Given records:
.....
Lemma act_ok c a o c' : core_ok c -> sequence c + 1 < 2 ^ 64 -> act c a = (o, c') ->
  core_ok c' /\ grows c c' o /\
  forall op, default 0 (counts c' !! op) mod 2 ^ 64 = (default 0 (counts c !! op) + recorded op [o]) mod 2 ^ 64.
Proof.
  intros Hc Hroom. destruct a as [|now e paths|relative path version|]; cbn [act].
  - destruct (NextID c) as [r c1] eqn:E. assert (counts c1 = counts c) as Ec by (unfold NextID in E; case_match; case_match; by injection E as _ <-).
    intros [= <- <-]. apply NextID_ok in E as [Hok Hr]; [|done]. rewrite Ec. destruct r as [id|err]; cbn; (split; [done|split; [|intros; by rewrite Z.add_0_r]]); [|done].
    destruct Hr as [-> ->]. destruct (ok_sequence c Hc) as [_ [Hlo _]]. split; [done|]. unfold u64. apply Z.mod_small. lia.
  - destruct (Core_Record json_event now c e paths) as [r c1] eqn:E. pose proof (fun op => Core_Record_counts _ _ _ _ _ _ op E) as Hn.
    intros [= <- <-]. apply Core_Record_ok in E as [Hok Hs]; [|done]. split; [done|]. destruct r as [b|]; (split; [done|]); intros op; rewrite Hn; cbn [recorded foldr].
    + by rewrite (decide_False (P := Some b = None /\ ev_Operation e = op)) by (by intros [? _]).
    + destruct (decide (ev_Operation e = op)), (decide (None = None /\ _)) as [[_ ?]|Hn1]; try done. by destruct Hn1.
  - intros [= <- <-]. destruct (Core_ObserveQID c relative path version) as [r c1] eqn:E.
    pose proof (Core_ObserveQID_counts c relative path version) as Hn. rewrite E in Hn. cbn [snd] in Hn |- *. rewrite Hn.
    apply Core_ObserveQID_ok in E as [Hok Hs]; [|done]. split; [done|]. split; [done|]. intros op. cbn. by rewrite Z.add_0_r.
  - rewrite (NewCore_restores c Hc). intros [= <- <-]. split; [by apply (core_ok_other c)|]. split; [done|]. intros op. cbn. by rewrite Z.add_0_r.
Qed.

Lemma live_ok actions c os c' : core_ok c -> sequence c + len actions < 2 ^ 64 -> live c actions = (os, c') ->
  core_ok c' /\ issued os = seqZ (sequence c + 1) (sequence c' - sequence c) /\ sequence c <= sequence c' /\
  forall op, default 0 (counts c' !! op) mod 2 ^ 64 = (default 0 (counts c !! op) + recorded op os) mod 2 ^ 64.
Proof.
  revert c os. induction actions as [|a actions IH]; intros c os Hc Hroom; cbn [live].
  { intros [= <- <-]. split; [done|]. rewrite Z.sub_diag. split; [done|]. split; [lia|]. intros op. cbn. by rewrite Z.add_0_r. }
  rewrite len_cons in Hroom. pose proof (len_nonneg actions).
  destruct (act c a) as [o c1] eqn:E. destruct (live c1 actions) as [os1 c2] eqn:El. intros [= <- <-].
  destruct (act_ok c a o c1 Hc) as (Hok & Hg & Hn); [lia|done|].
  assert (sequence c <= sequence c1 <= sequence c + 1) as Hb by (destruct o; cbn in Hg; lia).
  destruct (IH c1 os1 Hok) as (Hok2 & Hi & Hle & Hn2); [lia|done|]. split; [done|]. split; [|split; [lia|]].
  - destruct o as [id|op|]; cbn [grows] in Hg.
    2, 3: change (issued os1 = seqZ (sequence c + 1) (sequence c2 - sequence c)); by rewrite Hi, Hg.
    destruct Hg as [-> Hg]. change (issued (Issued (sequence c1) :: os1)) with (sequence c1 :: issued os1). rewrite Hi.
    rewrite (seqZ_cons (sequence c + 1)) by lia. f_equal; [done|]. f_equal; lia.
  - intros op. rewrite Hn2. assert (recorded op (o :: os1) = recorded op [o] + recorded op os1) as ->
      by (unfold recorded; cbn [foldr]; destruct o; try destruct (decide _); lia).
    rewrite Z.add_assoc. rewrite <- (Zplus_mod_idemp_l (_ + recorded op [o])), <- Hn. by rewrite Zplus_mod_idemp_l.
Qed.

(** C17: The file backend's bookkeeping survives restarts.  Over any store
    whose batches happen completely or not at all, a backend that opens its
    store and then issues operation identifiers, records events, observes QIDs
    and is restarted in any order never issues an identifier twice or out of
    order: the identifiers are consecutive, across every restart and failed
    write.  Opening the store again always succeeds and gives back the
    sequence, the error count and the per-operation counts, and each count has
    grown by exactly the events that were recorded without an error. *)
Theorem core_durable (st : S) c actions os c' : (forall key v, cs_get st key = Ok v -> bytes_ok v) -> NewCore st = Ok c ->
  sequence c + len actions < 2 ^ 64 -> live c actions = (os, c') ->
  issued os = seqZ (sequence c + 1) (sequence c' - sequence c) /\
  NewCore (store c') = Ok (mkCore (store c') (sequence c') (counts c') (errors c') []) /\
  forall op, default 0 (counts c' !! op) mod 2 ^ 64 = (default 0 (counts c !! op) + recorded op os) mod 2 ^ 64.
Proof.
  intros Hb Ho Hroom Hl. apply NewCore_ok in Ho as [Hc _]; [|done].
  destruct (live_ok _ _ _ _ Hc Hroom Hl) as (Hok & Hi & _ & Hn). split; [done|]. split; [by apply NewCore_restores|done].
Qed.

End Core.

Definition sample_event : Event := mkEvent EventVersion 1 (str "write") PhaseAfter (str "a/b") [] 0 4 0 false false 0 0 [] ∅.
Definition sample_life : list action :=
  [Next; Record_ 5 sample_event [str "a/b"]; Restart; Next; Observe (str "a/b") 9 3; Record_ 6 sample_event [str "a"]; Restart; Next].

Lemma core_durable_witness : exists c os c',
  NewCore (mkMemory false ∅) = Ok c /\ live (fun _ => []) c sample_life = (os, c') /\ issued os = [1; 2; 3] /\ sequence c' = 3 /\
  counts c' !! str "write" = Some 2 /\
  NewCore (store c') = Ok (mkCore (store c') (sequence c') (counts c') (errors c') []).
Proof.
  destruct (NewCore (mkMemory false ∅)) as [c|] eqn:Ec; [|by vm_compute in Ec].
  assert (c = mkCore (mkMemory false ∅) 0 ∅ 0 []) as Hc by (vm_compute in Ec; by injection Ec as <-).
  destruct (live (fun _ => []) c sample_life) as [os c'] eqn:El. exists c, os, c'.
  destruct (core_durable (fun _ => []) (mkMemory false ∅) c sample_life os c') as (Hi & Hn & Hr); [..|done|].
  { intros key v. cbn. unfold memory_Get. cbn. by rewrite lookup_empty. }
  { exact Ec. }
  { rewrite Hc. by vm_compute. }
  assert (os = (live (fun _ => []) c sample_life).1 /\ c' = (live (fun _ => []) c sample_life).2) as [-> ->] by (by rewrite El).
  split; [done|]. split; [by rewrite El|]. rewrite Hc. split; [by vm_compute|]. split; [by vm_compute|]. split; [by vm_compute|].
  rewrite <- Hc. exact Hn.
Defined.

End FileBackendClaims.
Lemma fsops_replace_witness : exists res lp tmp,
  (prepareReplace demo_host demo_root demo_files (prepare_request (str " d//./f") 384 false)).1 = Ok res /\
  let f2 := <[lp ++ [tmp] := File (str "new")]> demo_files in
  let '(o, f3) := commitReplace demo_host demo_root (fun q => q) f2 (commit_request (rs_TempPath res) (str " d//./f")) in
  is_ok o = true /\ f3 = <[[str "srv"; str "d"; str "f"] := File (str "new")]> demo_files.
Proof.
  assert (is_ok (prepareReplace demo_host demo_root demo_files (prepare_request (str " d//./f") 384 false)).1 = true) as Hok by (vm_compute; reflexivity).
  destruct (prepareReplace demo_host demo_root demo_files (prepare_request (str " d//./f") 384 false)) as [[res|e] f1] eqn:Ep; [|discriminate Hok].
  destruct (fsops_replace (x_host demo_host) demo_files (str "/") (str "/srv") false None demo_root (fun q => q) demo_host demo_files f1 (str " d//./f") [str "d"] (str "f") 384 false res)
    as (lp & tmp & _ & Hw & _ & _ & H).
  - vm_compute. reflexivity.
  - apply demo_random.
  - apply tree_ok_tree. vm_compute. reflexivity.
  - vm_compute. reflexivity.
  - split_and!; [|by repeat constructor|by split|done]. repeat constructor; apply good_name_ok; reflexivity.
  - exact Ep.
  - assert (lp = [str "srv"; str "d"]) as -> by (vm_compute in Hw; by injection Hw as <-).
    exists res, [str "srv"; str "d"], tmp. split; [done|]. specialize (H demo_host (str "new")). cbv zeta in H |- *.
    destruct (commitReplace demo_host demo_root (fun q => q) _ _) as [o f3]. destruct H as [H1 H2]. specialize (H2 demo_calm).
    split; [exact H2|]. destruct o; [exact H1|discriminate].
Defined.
.....
About this exercise: Search the entries for the string "errors" and return each line where it turns up.

Exercise output:
  NewCore (store c') = Ok (mkCore (store c') (sequence c') (counts c') (errors c') []) /\
  NewCore (store c') = Ok (mkCore (store c') (sequence c') (counts c') (errors c') []).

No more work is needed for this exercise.